Walked away, trying to think about Joey and what he was going to do and how was he going to handle the fact that Joey, his brother Joey, wanted to go into Witness Protection so he could finally go and be the finocchio he'd apparently always wanted to be and what in Holy Mary's name was he supposed to tell Mamma about what her firstborn was doing—

Walked away, and couldn't think about anything except that night, nearly six months ago, when Joey had introduced himself to the girl with the green eyes sitting at the next table with all the Russians, when Joey had danced with her to something slow while he watched and Mamma had told him that she prayed every night that one of her boys would bring home a girl like that exactly, one of these days, a Dio piacendo

Jesus, Mary, and Joseph. A fucking teaching hospital in Jersey!

To think he'd been so unnerved that night at Puttanesca's, taking Joey by the shoulder and asking him what the fuck he was thinking, whispering in Anoushka's ear like that in front of everybody and their grandmother—and Mamma, in front of Mamma!—

Bill stood by the glass wall of his brother's hospital room and looked off into nothing.

Thirty minutes, maybe forty, later, Anoushka came to stand next to him.

"Dr. House said he was going to be all right," she said, as if they were in the middle of a conversation, had been talking for hours and hours.

"It's what I hear," said Bill, calmly, collectedly, because he'd had an hour to prepare.

He looked at her, and she was already looking at him.

Those eyes.
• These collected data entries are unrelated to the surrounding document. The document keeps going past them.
(** * generate_image.py: provider selection, credentials and file naming

    A shallow embedding of [generate_image.py] (the command-line image
    generator that calls the HuggingFace inference API or the OpenAI DALL-E
    API and saves the picture to a file) together with the properties its
    specification states about it.

    Layout of the file:
    - [Py]      Python strings (lists of code points), the string methods
                the script uses, and the values [json.load] can produce;
    - [Eff]     a state-and-exception monad: Python exceptions, [try] /
                [except Exception], [sys.exit];
    - [Script]  the script itself: [load_api_keys],
                [generate_image_huggingface], [generate_image_openai],
                [main];
    - [Spec]    the properties of the specification, in its own words;
    - [Examples] a few concrete worlds and command lines;
    - the lemmas and theorems. *)

From Stdlib Require Import ZArith NArith String Ascii Lia.
From stdpp Require Import gmap strings list fin_maps.

Set Warnings "-register-all".
Local Open Scope N_scope.

(* ===================================================================== *)
(** ** Python strings and values                                          *)
(* ===================================================================== *)

Module Py.

(** A Python [str] is a sequence of Unicode code points: [prompt[:50]]
    counts code points, and [c.isascii()] looks at one of them. *)
Abbreviation pystr := (list N).

(** [bytes] objects. *)
Abbreviation pybytes := (list Byte.byte).

(** String literals of the script are written as in the source and decoded
    from UTF-8. *)
Fixpoint utf8_decode (bs : list N) : pystr :=
  match bs with
  | [] => []
  | b :: r =>
    if b <? 128 then b :: utf8_decode r else
    match r with
    | [] => []
    | c1 :: r1 =>
      if b <? 224 then
        N.lor (N.shiftl (N.land b 31) 6) (N.land c1 63) :: utf8_decode r1
      else
      match r1 with
      | [] => []
      | c2 :: r2 =>
        if b <? 240 then
          N.lor (N.shiftl (N.land b 15) 12)
            (N.lor (N.shiftl (N.land c1 63) 6) (N.land c2 63)) :: utf8_decode r2
        else
        match r2 with
        | [] => []
        | c3 :: r3 =>
          N.lor (N.shiftl (N.land b 7) 18)
            (N.lor (N.shiftl (N.land c1 63) 12)
               (N.lor (N.shiftl (N.land c2 63) 6) (N.land c3 63)))
            :: utf8_decode r3
        end
      end
    end
  end.

Fixpoint bytes_of_string (s : string) : list N :=
  match s with
  | EmptyString => []
  | String a r => N_of_ascii a :: bytes_of_string r
  end.

Definition u (s : string) : pystr := utf8_decode (bytes_of_string s).
Global Arguments u : simpl never.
It was because of those eyes that he guessed her to be twenty-six, maybe twenty-seven, rather than the twenty-three her face suggested.

"Arnello," he said, "Bill Arnello."

"Joey told me," she said, and smiled again, that understated smile that made him want, more than anything, to see more of it, the young, girlish smile to those womanly eyes. "I guess you know who I am."

"Joey told me," he said, and wasn't quite as shocked as he should have been to hear his voice so light, so playfully teasing.

She laughed, the same laugh as from the cab all that time back, a laugh like a Mass being sung in all its glory and grace, and his heart throbbed in his chest.

That was how Anoushka was there to see Joey wake up. How she was there to sit next to him while they talked to Joey, the perfume of her hair and skin intoxicating the air, and how she went with him in the car, later, when Joey talked him into driving back into New York to get a change of clothes and give Anoushka a ride while he was at it.

And Bill decided that maybe, though he would never admit it out loud to anyone, Joey wasn't the only one who knew a thing or two about wanting something you couldn't have.